'''

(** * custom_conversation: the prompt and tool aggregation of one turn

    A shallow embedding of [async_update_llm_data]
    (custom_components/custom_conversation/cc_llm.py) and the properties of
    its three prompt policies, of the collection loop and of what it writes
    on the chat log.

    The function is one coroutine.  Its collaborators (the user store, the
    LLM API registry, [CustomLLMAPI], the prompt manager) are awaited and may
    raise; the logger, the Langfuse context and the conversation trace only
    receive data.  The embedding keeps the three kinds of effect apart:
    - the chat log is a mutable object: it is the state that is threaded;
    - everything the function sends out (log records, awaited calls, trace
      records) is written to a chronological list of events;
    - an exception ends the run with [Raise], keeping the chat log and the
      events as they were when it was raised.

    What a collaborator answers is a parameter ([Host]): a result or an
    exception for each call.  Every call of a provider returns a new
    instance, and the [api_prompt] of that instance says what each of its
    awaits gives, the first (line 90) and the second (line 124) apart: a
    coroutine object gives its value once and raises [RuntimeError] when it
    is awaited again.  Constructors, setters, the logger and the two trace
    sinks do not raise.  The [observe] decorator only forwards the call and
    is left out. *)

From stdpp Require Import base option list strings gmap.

'''
'''

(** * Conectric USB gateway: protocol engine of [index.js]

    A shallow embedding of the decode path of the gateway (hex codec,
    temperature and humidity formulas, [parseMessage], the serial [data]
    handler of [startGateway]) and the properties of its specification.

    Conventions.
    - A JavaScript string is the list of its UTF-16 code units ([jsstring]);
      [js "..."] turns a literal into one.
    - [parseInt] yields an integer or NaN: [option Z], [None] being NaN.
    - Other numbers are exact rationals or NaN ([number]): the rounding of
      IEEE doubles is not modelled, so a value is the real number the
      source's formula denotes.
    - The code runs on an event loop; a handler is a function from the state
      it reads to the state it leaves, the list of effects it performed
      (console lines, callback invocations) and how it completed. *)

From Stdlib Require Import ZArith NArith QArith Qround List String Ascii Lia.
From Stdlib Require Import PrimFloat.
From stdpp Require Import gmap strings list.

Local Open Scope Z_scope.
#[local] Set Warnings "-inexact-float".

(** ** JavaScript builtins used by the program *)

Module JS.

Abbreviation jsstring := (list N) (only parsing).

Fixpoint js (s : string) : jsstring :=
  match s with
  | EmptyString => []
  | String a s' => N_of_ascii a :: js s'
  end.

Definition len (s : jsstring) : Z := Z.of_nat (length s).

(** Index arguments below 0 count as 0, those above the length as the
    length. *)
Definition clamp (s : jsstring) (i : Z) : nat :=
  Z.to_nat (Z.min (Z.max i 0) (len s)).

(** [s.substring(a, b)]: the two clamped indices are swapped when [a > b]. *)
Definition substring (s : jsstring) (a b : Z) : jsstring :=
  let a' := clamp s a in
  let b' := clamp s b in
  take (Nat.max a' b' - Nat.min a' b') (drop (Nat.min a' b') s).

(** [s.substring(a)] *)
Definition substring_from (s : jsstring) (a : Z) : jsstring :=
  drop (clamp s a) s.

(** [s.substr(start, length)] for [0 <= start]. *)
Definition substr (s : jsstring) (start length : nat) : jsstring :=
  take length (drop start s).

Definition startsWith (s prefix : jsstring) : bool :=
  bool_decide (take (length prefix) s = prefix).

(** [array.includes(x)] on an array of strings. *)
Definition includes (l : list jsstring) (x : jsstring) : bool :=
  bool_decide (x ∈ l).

'''

◆ AIM OF THE TASK
From the line holding "let a' := clamp s a in" to the line holding "(** [s.substr(start, length)]", inclusive, restate each line above exactly as written.

◆ SOLUTION TO THIS TASK
  let a' := clamp s a in
  let b' := clamp s b in
  take (Nat.max a' b' - Nat.min a' b') (drop (Nat.min a' b') s).

(** [s.substring(a)] *)
Definition substring_from (s : jsstring) (a : Z) : jsstring :=
  drop (clamp s a) s.

(** [s.substr(start, length)] for [0 <= start]. *)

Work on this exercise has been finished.